Kaweah Bar was the son of Alamitos Bar and out of Angie Miss. Alamitos Bar was a son of Three Bars (TB). Kaweah Bar's dam was a daughter of Go Man Go.

Racing career 
From 101 starts in eight years, Kaweah Bar won thirty-six races, coming in second seventeen times and third twelve times. He earned an American Quarter Horse Association (or AQHA) Race Register of Merit with his highest Speed Index of 102. He earned 273 racing points from the AQHA, entitling him to the title of Superior Race Horse. He was named the World Champion Quarter Running Horse in both 1968 and 1970, with Champion Quarter Running Gelding titles in 1969, 1971 and 1972. In total, he earned $374,577.00 on the racetrack.

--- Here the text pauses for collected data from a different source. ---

(* ===== verification/ToyValue.v ===== *)
(** * A concrete [serde_json] for values

    A value is encoded as a number and the number written bit by bit.  It
    satisfies the laws of [SerdeJson], so that they are inhabited. *)

From S2P Require Import Prelude Bytes Text Json.
From stdpp Require Import countable.
From Stdlib Require Import Lia ZArith.

(** Induction over the values inside arrays and objects. *)
Section value_ind.
Context (P : Value → Prop).
Context (Hnull : P VNull) (Hbool : ∀ b, P (VBool b)) (Hnumber : ∀ n, P (VNumber n)) (Hstring : ∀ s, P (VString s)).
Context (Harray : ∀ l, Forall P l → P (VArray l)) (Hobject : ∀ l, Forall (λ p, P p.2) l → P (VObject l)).
Fixpoint value_nested_ind (v : Value) : P v :=
  match v with
  | VNull => Hnull | VBool b => Hbool b | VNumber n => Hnumber n | VString s => Hstring s
  | VArray l => Harray l ((fix go l := match l return Forall P l with [] => Forall_nil_2 _ | v :: l => Forall_cons_2 _ _ _ (value_nested_ind v) (go l) end) l)
  | VObject l => Hobject l ((fix go l := match l return Forall (λ p, P p.2) l with
                              | [] => Forall_nil_2 _
                              | p :: l => Forall_cons_2 _ _ _ (value_nested_ind p.2) (go l) end) l)
  end.
End value_ind.

(** ** Values as trees *)

Abbreviation leaf := (unit + (bool + ((N + (Z + N)) + string)))%type.
Abbreviation vtree := (gen_tree leaf).
Definition leaf_str (s : string) : leaf := inr (inr (inr s)).
Definition leaf_number (n : Number) : leaf :=
  inr (inr (inl (match n with PosInt n => inl n | NegInt z => inr (inl z) | Float b => inr (inr b) end))).
Fixpoint t_value (v : Value) : vtree :=
  match v with
  | VNull => GenLeaf (inl tt)
  | VBool b => GenLeaf (inr (inl b))
  | VNumber n => GenLeaf (leaf_number n)
  | VString s => GenLeaf (leaf_str s)
  | VArray l => GenNode 0 (map t_value l)
  | VObject l => GenNode 1 (map (λ p, GenNode 2 [GenLeaf (leaf_str p.1); t_value p.2]) l)
  end.
Definition un_leaf (l : leaf) : Value :=
  match l with
  | inl _ => VNull
  | inr (inl b) => VBool b
  | inr (inr (inl (inl n))) => VNumber (PosInt n)
  | inr (inr (inl (inr (inl z)))) => VNumber (NegInt z)
  | inr (inr (inl (inr (inr b)))) => VNumber (Float b)
  | inr (inr (inr s)) => VString s
  end.
Fixpoint un_value (t : vtree) : Value :=
  match t with
  | GenLeaf l => un_leaf l
  | GenNode 0 ts => VArray (map un_value ts)
  | GenNode _ ts =>
      VObject (map (λ t, match t with
                         | GenNode _ [GenLeaf (inr (inr (inr k))); v] => (k, un_value v)
                         | _ => (EmptyString, VNull)
                         end) ts)
  end.
Lemma un_value_t v : un_value (t_value v) = v.
Proof.
  induction v as [| | [] | |l IH|l IH] using value_nested_ind; simpl; try done; f_equal; rewrite map_map.
  - induction IH as [|v l Hv _ IHl]; simpl; [done|]. by rewrite Hv, IHl.
  - induction IH as [|[k v] l Hv _ IHl]; simpl in *; [done|]. by rewrite Hv, IHl.
Qed.

(** ** Numbers as text *)

Fixpoint bits_text (p : positive) : bytes :=
  match p with
  | xH => [Byte.x31]
  | xO p => Byte.x32 :: bits_text p
  | xI p => Byte.x33 :: bits_text p
  end.
Fixpoint text_bits (b : bytes) : option positive :=
  match b with
  | [] => None
  | x :: b =>
      if bool_decide (x = Byte.x31) then Some xH
      else p ← text_bits b; Some (if bool_decide (x = Byte.x32) then xO p else xI p)
  end.
Lemma text_bits_text p : text_bits (bits_text p) = Some p.
Proof. induction p as [p IH|p IH|]; simpl; [by rewrite IH..|done]. Qed.
Lemma bits_text_plain p : plain (bits_text p).
Proof. induction p as [p IH|p IH|]; repeat constructor; try done; vm_compute; done. Qed.

Definition toy_to_vec (v : Value) : bytes := bits_text (encode (t_value v)).
Definition toy_from_slice (b : bytes) : result Value :=
  ok_or (p ← text_bits b; t ← decode p; Some (un_value t)) "invalid JSON".
Definition toy_parse (b : bytes) : result Value :=
  let? v := toy_from_slice b in if wf_value v then Ok v else bail "invalid JSON".
Definition toy_serde : SerdeJson := {| value_from_slice := toy_parse; value_to_vec := toy_to_vec |}.

Lemma toy_from_to v : toy_from_slice (toy_to_vec v) = Ok v.
Proof.
  unfold toy_from_slice, toy_to_vec. rewrite text_bits_text. cbn [mbind option_bind].
  rewrite decode_encode. cbn [mbind option_bind ok_or]. by rewrite un_value_t.
Qed.

Lemma toy_serde_laws : @SerdeJsonLaws toy_serde.
Proof.
  split.
  - intros v _. split; [apply bits_text_plain|]. cbn. unfold toy_to_vec. by destruct (encode _).
  - intros b v. cbn. unfold toy_parse. destruct (toy_from_slice b) as [w|]; [|done].
    destruct (wf_value w) eqn:E; [|done]. by intros [= <-].
Qed.
(* ===== verification/Hash.v ===== *)
(** * [codec/src/hash.rs]: 32-byte hashes

    [Hash32::digest], the content-addressed object key, and the textual form
    ([Display], [FromStr]). *)

From S2P Require Import Prelude Bytes Externals.
From Stdlib Require Import Lia.

(** [str::strip_prefix] *)
Fixpoint strip_prefix (prefix s : string) : option string :=
  match prefix, s with
  | EmptyString, _ => Some s
  | String a prefix, String b s => if decide (a = b) then strip_prefix prefix s else None
  | String _ _, EmptyString => None
  end.

Section hash.
Context `{Sha256, Hex}.

(** [Hash32::digest] *)
Definition digest (b : bytes) : Hash32 := sha256_digest b.

(** [Hash32::object_key] *)
Definition object_key (h : Hash32) : string :=
  let hex := hex_encode (arr h) in
  "objects/sha256/" +:+ String.substring 0 2 hex +:+ "/" +:+ hex.

(** [impl Display for Hash32] *)
Definition hash_to_string (h : Hash32) : string := "0x" +:+ hex_encode (arr h).

(** [impl FromStr for Hash32] *)
Definition hash_from_str (value : string) : result Hash32 :=
  let? raw := ok_or (strip_prefix "0x" value) "fixed hex value must have a 0x prefix" in
  if negb (String.length raw =? 64)%nat || existsb is_ascii_uppercase (byte_string raw)
  then bail "expected exactly 32 lowercase hex bytes"
  else
    let? decoded := with_context "invalid hex" (hex_decode raw) in
    ok_or (to_array 32 decoded) "expected exactly 32 bytes".

End hash.

Lemma strip_prefix_app p s : strip_prefix p (p +:+ s) = Some s.
Proof. induction p as [|a p IH]; simpl; [by destruct s|]. by rewrite decide_True. Qed.

Lemma strip_prefix_Some p s r : strip_prefix p s = Some r → s = p +:+ r.
Proof.
  revert s; induction p as [|a p IH]; intros s; simpl; [by intros [= ->]|].
  destruct s as [|b s]; [done|]. case_decide as E; [|done]. subst. intros H%IH. by subst.
Qed.

Section hash_lemmas.
Context `{Sha256, Hex} {HL : HexLaws}.

Lemma hex_encode_inj a b : hex_encode a = hex_encode b → a = b.
Proof. intros E. pose proof (hex_round a) as Ha. rewrite E, hex_round in Ha. congruence. Qed.

(** Text and hash determine each other. *)
Lemma hash_string_round h : hash_from_str (hash_to_string h) = Ok h.
Proof.
  unfold hash_from_str, hash_to_string. rewrite strip_prefix_app. cbn [ok_or].
  rewrite hex_encode_length, length_arr, hex_encode_lower.
  change (negb (2 * 32 =? 64)%nat || false) with false. cbv iota.
  rewrite hex_round. cbn [with_context]. by rewrite to_array_arr.
Qed.

(** Distinct digests have distinct object keys. *)
Lemma object_key_inj a b : object_key a = object_key b → a = b.
Proof.
  unfold object_key. intros E. apply arr_inj, hex_encode_inj.
  pose proof (f_equal (fun s => strip_prefix "objects/sha256/" s) E) as E'.
  rewrite !strip_prefix_app in E'. injection E' as E'.
  pose proof (hex_encode_length (arr a)) as La. pose proof (hex_encode_length (arr b)) as Lb.
  rewrite length_arr in La, Lb.
  destruct (hex_encode (arr a)) as [|a1 [|a2 sa]]; [done..|].
  destruct (hex_encode (arr b)) as [|b1 [|b2 sb]]; [done..|].
  assert (∀ s, String.substring 0 0 s = EmptyString) as Hs by (by intros []).
  cbn in E'. rewrite !Hs in E'. cbv [String.append] in E'. congruence.
Qed.

End hash_lemmas.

Post racing career and death 
His owner retired him from the track and he was sold as a chariot horse. In late 1976, he died in a trailer accident. Los Alamitos Race Course in Los Alamitos, California, holds the Kaweah Bar Handicap annually to honor the horse.

Honors 
Kaweah Bar was inducted into the AQHA Hall of Fame in 1998.

Notes

References

 All Breed Pedigree Database Pedigree of Kaweah Bar retrieved on July 4, 2007
 AQHA Hall of Fame accessed on September 1, 2017

External links
 Kaweah Bar at Quarter Horse Directory
 Kaweah Bar at Quarter Horse Legends

American Quarter Horse racehorses
1966 racehorse births
AQHA Hall of Fame (horses)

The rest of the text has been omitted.